Interest-rate hikes from the Federal Reserve are expected this year.
One key question still being debated by the commercial real estate industry: What do rising interest rates mean for capitalization rates?
One of the most commonly used valuation measures in commercial real estate, cap rates are determined by dividing a property’s net operating income by its current market value. Cap rates are often used to compare the rates of return on commercial properties, and also give insight into how much risk a property may carry.
Since the pandemic, cap-rate compression has been observed, especially, in white-hot sectors like industrial and multifamily. There’s not a one-to-one correlation between cap rates and interest rates, although economists say the expected hikes coming this year could have some influence on where cap rates go in 2022.
Brian Bailey, commercial real estate subject-matter expert at the Federal Reserve Bank of Atlanta, said in a discussion this week hosted by commercial real estate software company Altus Group Ltd. that a rise in cap rates is prompted by many variables. But the prospect of rising interest rates does create risk for higher cap rates.
“The risk associated with higher cap rates depends, too, on loan-to-value ratios at origination, Bailey said. Movement in cap rates in an 85% loan-to-value scenario creates a much greater risk of loan default,” Bailey said. “In fact, any commercial loans that have an LTV ratio of 75% or greater may need to be closely monitored.”
Bryan Doyle, managing director of capital markets at CBRE Group Inc., said during the Altus Group panel that the amount of capital waiting on the sidelines to be deployed into real estate should help keep cap rates stabilized, if not further compressing.

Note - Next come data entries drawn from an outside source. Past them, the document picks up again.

Lemma step_calls st ev st' :
  step_ st ev = Some st' ->
  exists suffix,
    calls st' = calls st ++ suffix
    /\ (suffix = []
        \/ suffix = [logout_call]
        \/ (exists token,
               suffix = [logout_call;
                         AuthorizeWithPersistOption schemeName (bearer_entry_ token)])
        \/ suffix = [SignOut]
        \/ suffix = [SignOut; logout_call; ShowDefinitions_false])
    /\ (In SignOut suffix <-> signs_out st ev = true).
Proof.
  intros Hstep. destruct ev as [u|p token now|p e|t| |]; simpl in Hstep.
  - destruct (subscribed st); [|discriminate]. injection Hstep as <-.
    destruct u as [u|]; simpl.
    + exists []. rewrite app_nil_r. split; [reflexivity|]. split; [auto|].
      split; [intros []|discriminate].
    + exists [logout_call]. split.
      * destruct (clearRefreshTimer_cancels_stored_handle st) as (_ & _ & _ & -> & _).
        reflexivity.
      * split; [auto|]. split; [intros [H|[]]; discriminate|discriminate].
  - destruct (promises st !! p) as [k|] eqn:Hp; [|discriminate]. injection Hstep as <-.
    destruct k as [u|u|u|u]; unfold on_fulfilled.
    all: try (exists [logout_call; AuthorizeWithPersistOption schemeName (bearer_entry_ token)];
              split; [rewrite setup_update_calls; reflexivity|];
              split; [eauto 6|];
              split; [intros [H|[H|[]]]; discriminate | discriminate]).
    exists []. rewrite app_nil_r.
    destruct (setupRefreshTimer_then_cases u token now (settle p st)) as (Hc & _).
    split; [exact Hc|]. split; [auto|]. split; [intros []|discriminate].
  - destruct (promises st !! p) as [k|] eqn:Hp; [|discriminate]. injection Hstep as <-.
    unfold signs_out. rewrite Hp.
    destruct k as [u|u|u|u]; simpl.
    + exists []. rewrite app_nil_r. split; [reflexivity|]. split; [auto|].
      split; [intros []|discriminate].
    + exists []. rewrite app_nil_r. split; [reflexivity|]. split; [auto|].
      split; [intros []|discriminate].
    + fold (session_invalid e). destruct (session_invalid e); simpl.
      * exists [SignOut]. split; [reflexivity|]. split; [auto 6|].
        split; [reflexivity|intros _; left; reflexivity].
      * exists []. rewrite app_nil_r. split; [reflexivity|]. split; [auto|].
        split; [intros []|discriminate].
    + exists [SignOut]. split; [reflexivity|]. split; [auto 6|].
      split; [reflexivity|intros _; left; reflexivity].
  - destruct (timers st !! t) as [tm|]; [|discriminate]. injection Hstep as <-.
    exists []. rewrite app_nil_r. split; [reflexivity|]. split; [auto|].
    split; [intros []|discriminate].
  - injection Hstep as <-. exists [SignOut; logout_call; ShowDefinitions_false].
    split.
    + unfold logout, record_call, logoutWithPersistOption, push; simpl.
      destruct (clearRefreshTimer_cancels_stored_handle st) as (_ & _ & _ & -> & _).
      rewrite <- !app_assoc. reflexivity.
    + split; [auto 8|]. split; [reflexivity|intros _; left; reflexivity].
  - injection Hstep as <-. exists []. rewrite app_nil_r.
    split.
    + destruct (clearRefreshTimer_cancels_stored_handle (unsubscribe st))
        as (_ & _ & _ & -> & _). reflexivity.
    + split; [auto|]. split; [intros []|discriminate].
Qed.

In fact, in a five-quarter period ending in the third quarter of 2021, long-term interest rates rose by more than 70 basis points while cap rates for industrial and multifamily compressed by 50 and 75 basis points, respectively, in the same period, CBRE said in a December report. Investors will have to consider whether an increase in cap rates will be offset by higher rents that’ll produce higher net operating-income growth, CBRE noted.
The office sector may be one to watch because of the significant, pandemic-induced changes it’s likely to see, Tim Savage, clinical assistant professor at New York University’s Schack Institute of Real Estate, said at the Altus Group discussion.
“That will impact NOI, and we know that will, therefore, impact cap rates,” Savage continued. “I would say, probably, there will be slight upward pressure on cap rates going forward. They are not divorced from interest rates or, especially, from the Fed’s asset buying.”
Mark Zandi, chief economist at Moody’s Analytics, in a recent talk hosted by the Counselors of Real Estate also cited the changing nature of the office market, adding remote work has been a game changer during the pandemic. That’s going to change the dynamics of the office market, including how those assets are priced.
“I don’t think that the real estate investors have come to terms with what this all means for the market,” Zandi said. “At some point, that will get reflected in those cap rate spreads.”